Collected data

Lemma forecasts_eq bars definitions ds de :
  _forecasts bars definitions ds de = py_sorted forecast_order <$> forecasts_along definitions ds de [] bars.
Proof.
  unfold _forecasts. pose proof (forecast_loop definitions ds de bars [] ∅ []) as H. cbn [app] in H.
  destruct (for_each _ _ _) as [st|e], (forecasts_along _ _ _ _ _) as [l|e']; cbn in *;
    specialize (H ltac:(done)); congruence.
Qed.

(** ** Causality *)

Definition closed_by (t : datetime) (b : MarketBar) : bool := dt_leb (b_interval_end b) t.
Definition decided_by (t : datetime) (f : Forecast) : bool := dt_leb (sf_decision_time f) t.
Definition realised_by (t : datetime) (o : RealisedOutcome) : bool := dt_leb (ro_target_time o) t.

Lemma Forall_omap_id {A} (P : A → Prop) (l : list (option A)) :
  (∀ x, Some x ∈ l → P x) → Forall P (omap (M:=list) id l).
Proof. intros H. apply Forall_forall. intros x Hx. apply list_elem_of_omap in Hx as (o & Ho & Eo). cbn in Eo. subst o. auto. Qed.

Lemma definition_forecast_Ok history bar d f : definition_forecast history bar d = Ok (Some f) →
  sf_decision_time f = b_interval_end bar ∧ sf_instrument_id f = b_instrument_id bar ∧
  sf_observation_end f = b_interval_end bar ∧ sf_strategy_id f = sd_strategy_id d ∧ sf_horizon f = sd_horizon d.
Proof.
  unfold definition_forecast. destruct (_ <=? _); [done|]. destruct (nth_error _ _); [|done].
  unfold Forecast_new. intros H. res_inv. done.
Qed.

Lemma bar_forecasts_Ok definitions ds de history bar fs : bar_forecasts definitions ds de history bar = Ok fs →
  Forall (λ f, sf_decision_time f = b_interval_end bar ∧ sf_instrument_id f = b_instrument_id bar ∧
               in_decision_window ds de bar = true ∧
               ∃ d, d ∈ definitions ∧ sf_strategy_id f = sd_strategy_id d ∧ sf_horizon f = sd_horizon d) fs.
Proof.
  unfold bar_forecasts. destruct (in_decision_window ds de bar); [|by intros [= <-]].
  intros (os & Ht & [= <-])%bind_Ok. apply Forall_omap_id. intros f Hf. apply traverse_Ok in Ht.
  apply list_elem_of_lookup in Hf as [n Hn]. destruct (Forall2_lookup_r _ _ _ _ _ Ht Hn) as (d & Hd & E).
  apply definition_forecast_Ok in E as (? & ? & _ & ? & ?). apply list_elem_of_lookup_2 in Hd. eauto 10.
Qed.

(** Earlier bars of an instrument end no later. *)
Lemma pyle_same_first (i : string) (x y r q : Z) : pyle (i, x, r) (i, y, q) = true → x <= y.
Proof.
  unfold pyle. cbn. unfold prod_cmp. cbn. unfold prod_cmp. cbn.
  change (String.compare i i) with (pycmp i i). rewrite pycmp_same. destruct (Z.compare_spec x y); [lia|lia|done].
Qed.

Lemma sorted_bars_earlier bar seen bars b : StronglySorted (key_le bar_order) (seen ++ bar :: bars) →
  b ∈ seen → b_instrument_id b = b_instrument_id bar → instant (b_interval_end b) <= instant (b_interval_end bar).
Proof.
  intros Hs Hb Hi. pose proof (StronglySorted_app_1_elem_of _ _ _ b bar Hs Hb ltac:(by left)) as Hle.
  unfold key_le, bar_order in Hle. rewrite Hi in Hle. by eapply pyle_same_first.
Qed.

Lemma forecasts_along_causal definitions ds de t bars : ∀ seen l,
  StronglySorted (key_le bar_order) (seen ++ bars) →
  forecasts_along definitions ds de seen bars = Ok l →
  forecasts_along definitions ds de (List.filter (closed_by t) seen) (List.filter (closed_by t) bars)
  = Ok (List.filter (decided_by t) l).
Proof.
  induction bars as [|bar bars IH]; intros seen l Hs; cbn [forecasts_along List.filter]; [by intros [= <-]|].
  intros (fs & Hfs & (rest & Hrest & [= <-])%bind_Ok)%bind_Ok. rewrite List.filter_app.
  assert (StronglySorted (key_le bar_order) ((seen ++ [bar]) ++ bars)) as Hs' by (by rewrite <- app_assoc).
  specialize (IH _ _ Hs' Hrest). rewrite filter_snoc in IH. pose proof (bar_forecasts_Ok _ _ _ _ _ _ Hfs) as Hf.
  destruct (closed_by t bar) eqn:Hc.
  - cbn [forecasts_along].
    rewrite (filter_comm (same_instrument _)), (filter_all (closed_by t) (List.filter (same_instrument _) seen)).
    + rewrite Hfs. cbn [mbind res_bind]. rewrite IH. cbn [mbind res_bind]. f_equal. f_equal.
      symmetry. apply filter_all. intros f (E & _)%(proj1 (Forall_forall _ _) Hf). unfold decided_by. by rewrite E.
    + intros b Hb. apply list_elem_of_In, filter_In in Hb as [Hb Hi].
      apply list_elem_of_In in Hb. apply String.eqb_eq in Hi.
      pose proof (sorted_bars_earlier bar seen bars b Hs Hb Hi). unfold closed_by, dt_leb in *.
      apply Z.leb_le in Hc. apply Z.leb_le. lia.
  - rewrite app_nil_r in IH. rewrite IH. f_equal. rewrite (filter_none (decided_by t) fs); [done|].
    intros f (E & _)%(proj1 (Forall_forall _ _) Hf). unfold decided_by. by rewrite E.
Qed.

(** ** Outcomes *)

Lemma close_prices_from t k (bars : list MarketBar) : ∀ m m' : gmap (string * Z) Decimal, k.2 <= instant t → m !! k = m' !! k →
  fold_left (λ m b, <[bar_identity b := b_close b]> m) bars m !! k
  = fold_left (λ m b, <[bar_identity b := b_close b]> m) (List.filter (closed_by t) bars) m' !! k.
Proof.
  induction bars as [|b bars IH]; intros m m' Hk Hm; cbn [fold_left List.filter]; [done|].
  destruct (closed_by t b) eqn:Hc; cbn [fold_left]; apply IH; try done.
  - destruct (decide (bar_identity b = k)) as [<-|Hne]; [by rewrite !lookup_insert_eq|].
    by rewrite !lookup_insert_ne.
  - rewrite lookup_insert_ne; [done|]. intros <-. unfold closed_by, dt_leb in Hc. apply Z.leb_gt in Hc. cbn in Hk. lia.
Qed.
Lemma close_prices_causal t k bars : k.2 <= instant t →
  close_prices bars !! k = close_prices (List.filter (closed_by t) bars) !! k.
Proof. intros. by apply (close_prices_from t). Qed.

Lemma close_prices_lookup k c (bars : list MarketBar) : ∀ m : gmap (string * Z) Decimal, NoDup (map bar_identity bars) →
  (∀ b, b ∈ bars → m !! bar_identity b = None) →
  fold_left (λ m b, <[bar_identity b := b_close b]> m) bars m !! k = Some c ↔
  m !! k = Some c ∨ ∃ b, b ∈ bars ∧ bar_identity b = k ∧ b_close b = c.
Proof.
  induction bars as [|b bars IH]; intros m Hnd Hm; cbn [fold_left].
  - split; [by left|]. intros [?|(b & ?%not_elem_of_nil & _)]; done.
  - cbn [map] in Hnd. apply NoDup_cons in Hnd as [Hni Hnd]. rewrite IH; [|done|].
    + destruct (decide (bar_identity b = k)) as [<-|Hne].
      * rewrite lookup_insert_eq. rewrite (Hm b) by (by left). split.
        -- intros [[= <-]|(b' & Hb' & E & _)]; [right; exists b; split; [by left|done]|].
           exfalso. apply Hni. rewrite <- E. apply list_elem_of_fmap. eauto.
        -- intros [?|(b' & [->|Hb']%elem_of_cons & E & <-)]; [done|by left|].
           exfalso. apply Hni. rewrite <- E. apply list_elem_of_fmap. eauto.
      * rewrite lookup_insert_ne by done. split.
        -- intros [?|(b' & ? & ?)]; [by left|]. right. exists b'. split; [by right|done].
        -- intros [?|(b' & [->|Hb']%elem_of_cons & E & ?)]; [by left|done|]. right. eauto.
    + intros b' Hb'. rewrite lookup_insert_ne; [apply Hm; by right|]. intros E. apply Hni. rewrite E.
      apply list_elem_of_fmap. eauto.
Qed.
Lemma close_prices_spec k c bars : NoDup (map bar_identity bars) →
  close_prices bars !! k = Some c ↔ ∃ b, b ∈ bars ∧ bar_identity b = k ∧ b_close b = c.
Proof.
  intros Hnd. unfold close_prices. rewrite close_prices_lookup by (done || (intros; apply lookup_empty)).
  rewrite lookup_empty. naive_solver.
Qed.

Lemma forecast_outcome_Ok prices f o : forecast_outcome prices f = Ok (Some o) →
  ro_forecast_id o = sf_forecast_id f ∧ ro_instrument_id o = sf_instrument_id f ∧
  ro_decision_time o = sf_decision_time f ∧ ro_target_time o = target_time f ∧
  prices !! price_key (sf_instrument_id f) (sf_decision_time f) = Some (ro_decision_mid o) ∧
  prices !! price_key (sf_instrument_id f) (target_time f) = Some (ro_realised_mid o) ∧
  simple_return (ro_realised_mid o) (ro_decision_mid o) = Ok (ro_realised_return o) ∧
  instant (sf_decision_time f) < instant (target_time f).
Proof.
  unfold forecast_outcome. destruct (prices !! _) as [d|] eqn:Ed; [|done].
  destruct (prices !! price_key _ (target_time f)) as [p|] eqn:Ep; [|done].
  intros (r & Hr & (o' & Ho & [= ->])%bind_Ok)%bind_Ok. unfold RealisedOutcome_new in Ho.
  apply bind_Ok in Ho as (u & Hp & [= <-]). cbn. split_and!; try done.
  unfold RealisedOutcome_post_init in Hp. cbn in Hp. res_inv.
  match goal with H : dt_leb _ _ = false |- _ => unfold dt_leb in H; apply Z.leb_gt in H; exact H end.
Qed.

(** The outcome of a forecast as far as it is known at [t]. *)
Definition known_outcome (prices : gmap (string * Z) Decimal) (t : datetime) (f : Forecast) : option RealisedOutcome :=
  match forecast_outcome prices f with
  | Ok (Some o) => if realised_by t o then Some o else None
  | _ => None
  end.

Lemma outcomes_known prices t fs os : traverse (forecast_outcome prices) fs = Ok os →
  List.filter (realised_by t) (omap (M:=list) id os) = omap (M:=list) (known_outcome prices t) fs.
Proof.
  intros H%traverse_Ok. induction H as [|f o fs os Hf _ IH]; [done|]. cbn. unfold known_outcome at 1. rewrite Hf.
  destruct o as [o|]; cbn; [|exact IH]. destruct (realised_by t o); [by f_equal|exact IH].
Qed.

Lemma known_outcome_undecided prices t f : decided_by t f = false → known_outcome prices t f = None.
Proof.
  intros Hd. unfold known_outcome. destruct (forecast_outcome _ _) as [[o|]|] eqn:E; try done.
  apply forecast_outcome_Ok in E as (_ & _ & _ & Et & _ & _ & _ & Hlt).
  destruct (realised_by t o) eqn:Hr; [|done]. unfold realised_by, decided_by, dt_leb in *. rewrite Et in Hr.
  apply Z.leb_le in Hr. apply Z.leb_gt in Hd. lia.
Qed.

Lemma omap_decided prices t fs :
  omap (M:=list) (known_outcome prices t) fs = omap (M:=list) (known_outcome prices t) (List.filter (decided_by t) fs).
Proof.
  induction fs as [|f fs IH]; [done|]. cbn. destruct (decided_by t f) eqn:E; cbn.
  - by rewrite IH.
  - by rewrite known_outcome_undecided.
Qed.

Lemma known_outcome_causal t bars bars' f : decided_by t f = true →
  List.filter (closed_by t) bars = List.filter (closed_by t) bars' →
  known_outcome (close_prices bars) t f = known_outcome (close_prices bars') t f.
Proof.
  intros Hd Hb. unfold known_outcome, forecast_outcome.
  assert (∀ k : string * Z, k.2 <= instant t → close_prices bars !! k = close_prices bars' !! k) as Hk.
  { intros k Hk. rewrite (close_prices_causal t k bars), (close_prices_causal t k bars') by done. by rewrite Hb. }
  rewrite (Hk (price_key (sf_instrument_id f) (sf_decision_time f))) by (by apply Z.leb_le).
  destruct (close_prices bars' !! _) as [d|]; [|done].
  destruct (Z.le_gt_cases (instant (target_time f)) (instant t)) as [Hle|Hgt].
  - by rewrite (Hk (price_key (sf_instrument_id f) (target_time f))).
  - assert (∀ p : option Decimal, match
      match p with
      | Some realised_mid => realised_return ← simple_return realised_mid d;
          o ← RealisedOutcome_new (mkOutcome (sf_forecast_id f) (sf_instrument_id f) (sf_decision_time f)
                (target_time f) d realised_mid realised_return); Ok (Some o)
      | None => Ok None
      end with Ok (Some o) => if realised_by t o then Some o else None | _ => None end = None) as Hn.
    { intros [p|]; [|done]. destruct (simple_return p d) as [r|]; [|done]. cbn [mbind res_bind]. unfold RealisedOutcome_new.
      destruct (RealisedOutcome_post_init _) as [[]|]; [|done]. cbn [mbind res_bind]. unfold realised_by. cbn [ro_target_time].
      unfold dt_leb. by rewrite (proj2 (Z.leb_gt _ _) Hgt). }
    by rewrite !Hn.
Qed.

(** What [evaluate_strategies] computed, when it returned. *)
Lemma evaluate_Ok bars definitions contract ds de r :
  evaluate_strategies bars definitions contract ds de = Ok r →
  ∃ mids all, mids = py_sorted bar_order (List.filter eligible_bar bars) ∧ NoDup (map bar_identity mids) ∧
    forecasts_along definitions ds de [] mids = Ok all ∧ er_forecasts r = py_sorted forecast_order all ∧
    _outcomes mids (er_forecasts r) = Ok (er_outcomes r) ∧
    _scores definitions (er_forecasts r) (er_outcomes r) (sc_minimum_samples contract) = Ok (er_scores r) ∧
    er_ranking r = ranking_of (er_scores r).
Proof.
  unfold evaluate_strategies, _eligible_midpoint_bars. cbn zeta. intros H. res_inv. cbn.
  match goal with H : _forecasts _ _ _ _ = Ok _ |- _ => rewrite forecasts_eq in H; rename H into Hf end.
  destruct (forecasts_along _ _ _ _ _) as [all|] eqn:E; [|done]. injection Hf as <-.
  eexists _, all. split_and!; try done. match goal with H : has_duplicates _ = false |- _ => rename H into Hd end.
  unfold has_duplicates in Hd. by apply negb_false_iff, bool_decide_eq_true in Hd.
Qed.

Assignment: From the records above, give again exactly the lines running from the line with "intros (r &" to the line with "- by rewrite IH.", inclusive.

Task solution:
  intros (r & Hr & (o' & Ho & [= ->])%bind_Ok)%bind_Ok. unfold RealisedOutcome_new in Ho.
  apply bind_Ok in Ho as (u & Hp & [= <-]). cbn. split_and!; try done.
  unfold RealisedOutcome_post_init in Hp. cbn in Hp. res_inv.
  match goal with H : dt_leb _ _ = false |- _ => unfold dt_leb in H; apply Z.leb_gt in H; exact H end.
Qed.

(** The outcome of a forecast as far as it is known at [t]. *)
Definition known_outcome (prices : gmap (string * Z) Decimal) (t : datetime) (f : Forecast) : option RealisedOutcome :=
  match forecast_outcome prices f with
  | Ok (Some o) => if realised_by t o then Some o else None
  | _ => None
  end.

Lemma outcomes_known prices t fs os : traverse (forecast_outcome prices) fs = Ok os →
  List.filter (realised_by t) (omap (M:=list) id os) = omap (M:=list) (known_outcome prices t) fs.
Proof.
  intros H%traverse_Ok. induction H as [|f o fs os Hf _ IH]; [done|]. cbn. unfold known_outcome at 1. rewrite Hf.
  destruct o as [o|]; cbn; [|exact IH]. destruct (realised_by t o); [by f_equal|exact IH].
Qed.

Lemma known_outcome_undecided prices t f : decided_by t f = false → known_outcome prices t f = None.
Proof.
  intros Hd. unfold known_outcome. destruct (forecast_outcome _ _) as [[o|]|] eqn:E; try done.
  apply forecast_outcome_Ok in E as (_ & _ & _ & Et & _ & _ & _ & Hlt).
  destruct (realised_by t o) eqn:Hr; [|done]. unfold realised_by, decided_by, dt_leb in *. rewrite Et in Hr.
  apply Z.leb_le in Hr. apply Z.leb_gt in Hd. lia.
Qed.

Lemma omap_decided prices t fs :
  omap (M:=list) (known_outcome prices t) fs = omap (M:=list) (known_outcome prices t) (List.filter (decided_by t) fs).
Proof.
  induction fs as [|f fs IH]; [done|]. cbn. destruct (decided_by t f) eqn:E; cbn.
  - by rewrite IH.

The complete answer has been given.